SOURCE MATERIAL: Begin
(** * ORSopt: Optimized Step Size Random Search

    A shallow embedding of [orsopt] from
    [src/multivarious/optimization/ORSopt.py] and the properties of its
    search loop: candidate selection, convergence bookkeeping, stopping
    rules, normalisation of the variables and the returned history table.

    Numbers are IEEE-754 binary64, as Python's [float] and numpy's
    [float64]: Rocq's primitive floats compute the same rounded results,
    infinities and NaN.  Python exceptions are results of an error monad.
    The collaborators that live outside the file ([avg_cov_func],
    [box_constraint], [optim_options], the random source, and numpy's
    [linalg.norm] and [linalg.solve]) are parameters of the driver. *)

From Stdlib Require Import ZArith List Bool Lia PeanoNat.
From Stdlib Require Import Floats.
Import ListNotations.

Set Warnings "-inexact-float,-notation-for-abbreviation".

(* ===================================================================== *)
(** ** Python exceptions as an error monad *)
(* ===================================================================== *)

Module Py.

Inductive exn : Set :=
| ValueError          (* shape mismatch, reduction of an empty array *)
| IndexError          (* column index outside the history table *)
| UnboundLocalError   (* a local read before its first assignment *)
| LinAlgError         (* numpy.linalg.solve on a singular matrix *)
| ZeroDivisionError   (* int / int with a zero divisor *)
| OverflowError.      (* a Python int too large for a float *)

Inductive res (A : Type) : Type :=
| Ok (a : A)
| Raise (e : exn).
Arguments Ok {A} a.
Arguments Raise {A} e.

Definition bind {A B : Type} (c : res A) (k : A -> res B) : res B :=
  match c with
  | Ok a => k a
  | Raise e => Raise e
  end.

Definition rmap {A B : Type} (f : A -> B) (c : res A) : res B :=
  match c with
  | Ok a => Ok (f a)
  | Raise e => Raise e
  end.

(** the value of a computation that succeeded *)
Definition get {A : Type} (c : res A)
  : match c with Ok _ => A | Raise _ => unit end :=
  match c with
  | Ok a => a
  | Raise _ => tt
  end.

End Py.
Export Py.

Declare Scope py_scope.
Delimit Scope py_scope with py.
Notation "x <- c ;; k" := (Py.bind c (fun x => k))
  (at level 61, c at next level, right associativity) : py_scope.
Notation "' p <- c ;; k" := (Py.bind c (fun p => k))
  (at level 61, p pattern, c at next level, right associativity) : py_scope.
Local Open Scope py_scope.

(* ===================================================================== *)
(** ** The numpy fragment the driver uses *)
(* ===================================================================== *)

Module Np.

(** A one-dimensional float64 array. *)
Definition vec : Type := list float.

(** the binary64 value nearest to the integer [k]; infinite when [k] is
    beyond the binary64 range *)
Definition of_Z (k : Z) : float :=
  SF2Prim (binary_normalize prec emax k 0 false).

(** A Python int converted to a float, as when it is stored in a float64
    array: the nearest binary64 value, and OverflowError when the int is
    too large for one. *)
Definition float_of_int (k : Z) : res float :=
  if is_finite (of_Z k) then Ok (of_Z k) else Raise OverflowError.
SOURCE MATERIAL: End
SOURCE MATERIAL: Begin
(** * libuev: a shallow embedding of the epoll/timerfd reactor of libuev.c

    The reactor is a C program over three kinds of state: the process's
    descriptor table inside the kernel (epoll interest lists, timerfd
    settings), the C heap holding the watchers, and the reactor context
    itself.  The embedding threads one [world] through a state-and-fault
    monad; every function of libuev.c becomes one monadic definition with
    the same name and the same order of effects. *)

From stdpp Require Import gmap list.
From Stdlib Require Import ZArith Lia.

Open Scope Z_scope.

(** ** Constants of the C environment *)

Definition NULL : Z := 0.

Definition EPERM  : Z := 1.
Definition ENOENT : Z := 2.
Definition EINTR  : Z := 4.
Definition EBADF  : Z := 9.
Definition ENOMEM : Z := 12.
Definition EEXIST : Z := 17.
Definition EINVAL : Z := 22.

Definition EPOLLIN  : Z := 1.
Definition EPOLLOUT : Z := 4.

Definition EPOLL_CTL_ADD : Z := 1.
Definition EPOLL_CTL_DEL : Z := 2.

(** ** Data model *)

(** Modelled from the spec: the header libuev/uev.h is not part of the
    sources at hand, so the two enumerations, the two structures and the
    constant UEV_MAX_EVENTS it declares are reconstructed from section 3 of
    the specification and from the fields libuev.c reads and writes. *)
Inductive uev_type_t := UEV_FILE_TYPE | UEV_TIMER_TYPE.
SOURCE MATERIAL: End
- WORK INSTRUCTION
Take the records above and return, word for word, only the lines that fall from the line with "Declare Scope py_scope." to the line with "Definition float_of_int (k", both of them included.

- TASK RESPONSE
Declare Scope py_scope.
Delimit Scope py_scope with py.
Notation "x <- c ;; k" := (Py.bind c (fun x => k))
  (at level 61, c at next level, right associativity) : py_scope.
Notation "' p <- c ;; k" := (Py.bind c (fun p => k))
  (at level 61, p pattern, c at next level, right associativity) : py_scope.
Local Open Scope py_scope.

(* ===================================================================== *)
(** ** The numpy fragment the driver uses *)
(* ===================================================================== *)

Module Np.

(** A one-dimensional float64 array. *)
Definition vec : Type := list float.

(** the binary64 value nearest to the integer [k]; infinite when [k] is
    beyond the binary64 range *)
Definition of_Z (k : Z) : float :=
  SF2Prim (binary_normalize prec emax k 0 false).

(** A Python int converted to a float, as when it is stored in a float64
    array: the nearest binary64 value, and OverflowError when the int is
    too large for one. *)
Definition float_of_int (k : Z) : res float :=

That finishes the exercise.